Take the jazz pieces, like Crushing My Heart, Candy, the big band sound of I’m Just What You’re Looking For, (you can picture the band members in matching suits behind podiums), or the New Orleans jazz feel of Next Time You See Me. Listen for the clarinet in the background of the left channel in this song. Crushing My Heart evokes that jazz club feel of days past, and is there again in Candy with the stand up bass, the piano/velvety organ combo, and the sultry sax.
Or take the funk. This woman is writing funk, and not junk funk! Oh no, you can feel that it’s in her soul. Take Man Sized Job. The rhythm guitar with the pedal affect might as well have been lifted from decades ago. That rhythm guitar funk shows up again in Mr. Blues, as does the bass line during the verse. Dig those background singers! I Fell has a funky walking bass line to it that augments the Memphis soul vocal lines. The second best funk gem on this album is Smokin’ Hot, with that rhythm guitar again, the snap of the drum and bass working together. Lay those lyrics on and one gets the impression you’ve discovered who influenced James Brown .
Then there is the blues. Corrupted World opens with a jazz acoustic piano riff doubled with touches of the electric keys, and then drops into a pure slow blues groove. The bass line is a thumping heart beat simplicity, a few sweet touches on the cymbals, and a guitar back there supporting the piano. The team work is incredible, a hallmark of Marion James songs.
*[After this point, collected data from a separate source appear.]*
(** * pushstate: the file-backed check-sum cache (fileCacher.go)

    A shallow embedding of [FileCache] and of its operations, and the
    properties of its change detection, dirty tracking and durable writes.

    The repository holds two revisions of fileCacher.go.  They differ in
    three places that matter here: the later one has a constructor
    ([NewFileCache]), its [getCache] also replaces the mutex when the table
    is nil, and its [saveToFile] ends with a best-effort chmod.  The
    embedding is parametrised by the revision. *)

From stdpp Require Import base strings gmap list pretty.

(** ** Data *)

Inductive Revision := Original | Revised.

(** [FileCache]: the fields [CheckSum]/[checkSum] and [Logger]/[log] are
    collaborators (parameters of the section below); [cacheLock] shows up
    as lock events.  A nil [stateCache] is [None]. *)
Record FileCache := mkFileCache {
  filename : string;
  stateCache : option (gmap string string);
  isDirty : bool
}.

(** The [error] values the operations return, one per [fmt.Errorf]. *)
Inductive error :=
| ErrTempFile   (* create temporary file failed *)
| ErrEncode     (* encode to ... failed *)
| ErrClose      (* close ... failed *)
| ErrRename     (* rename ... failed *)
| ErrOpen       (* open ... failed *)
| ErrDecode.    (* decode state-file ... failed *)

(** What [json.NewDecoder(f).Decode(&cache)] answers. *)
Inductive Decoded :=
| DecOk (cache : gmap string string)
| DecEOF        (* io.EOF: nothing but blanks before the end of the file *)
| DecErr.       (* any other error *)

(** ** Events: what an operation does, in order *)

Inductive Syscall :=
| SysTempFile | SysWrite | SysClose | SysRemove | SysRename | SysChmod
| SysOpen | SysRead.

Inductive Event :=
| EvLock                       (* fc.cacheLock.Lock() *)
| EvUnlock                     (* the deferred fc.cacheLock.Unlock() *)
| EvNewMutex                   (* fc.cacheLock = &sync.Mutex{} *)
| EvLoadCache                  (* the table is read *)
| EvStoreCache                 (* the table is written or replaced *)
| EvLoadDirty                  (* fc.isDirty is read *)
| EvStoreDirty (b : bool)      (* fc.isDirty = b *)
| EvSys (c : Syscall) (path : string) (ok : bool).
                               (* a call on a file, and whether it worked *)

Global Instance Syscall_eq_dec : EqDecision Syscall.
Proof. solve_decision. Defined.
Global Instance Event_eq_dec : EqDecision Event.
Proof. solve_decision. Defined.
Global Instance error_eq_dec : EqDecision error.
Proof. solve_decision. Defined.

(** ** The world an operation runs in *)

(** The store object and the files of the directory (path to contents). *)
Record World := mkWorld {
  fc : FileCache;
  disk : gmap string string
}.

(** What the operating system answers during one call: which steps fail.
    Only the steps whose error the code looks at can fail here; the
    clean-up calls whose result the code drops ([_ = tmpFile.Close()],
    [_ = os.Remove(...)]) are taken to do their work. *)
Record Env := mkEnv {
  tmp_err : bool;          (* TempFile fails, not because of a name clash *)
  tmp_rand : list N;       (* the random numbers TempFile draws, in order *)
  write_err : option nat;  (* Encode's write fails after that many bytes *)
  close_err : bool;
  rename_err : bool;
  chmod_err : bool;
  open_err : bool;
  read_err : bool
}.

(** ** A state monad that keeps the trace *)

Definition M (A : Type) : Type := World → A * World * list Event.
I Believe to My Soul opens with electric piano, guitar touches, and then the horns and vocals, GOOSEBUMPS, on another slow blues number, with a call/response structure on the lead solo. I Know a Good Thing is a great strutting piece that marries soul and blues together with a vocal treatment that is way cool. Blues Recipe just drips with blues soul. The piano and organ open together weaving a number that starts so slow and quiet like. It gets bigger and better. Marion definitely cooks up a blues winner here.
The best ending of a record may well be on this album. Marion covers Willie Dixon’s I Just Want To Make Love to You. The temptation is to just say you need to buy it to hear it. It is absolutely awesome. It is a masterpiece arrangement in its vision. So I’ll let you buy this album, which will be entirely worth it, to discover that. This arrangement though, (giving part of it away) is the funk gem of this record. The sweet percussion and guitar on the rhythm section is so good that Funk Masters of old and the world over are reverently tapping their toes and tipping their heads. At least until they get up and do the funk! When a soul as deep as Marion’s collides and mixes with funk, this is the result. And man, what a joy to listen to!
This is art. This is incredibly good. This is to be your next blues purchase. This is Marion James Northside Soul.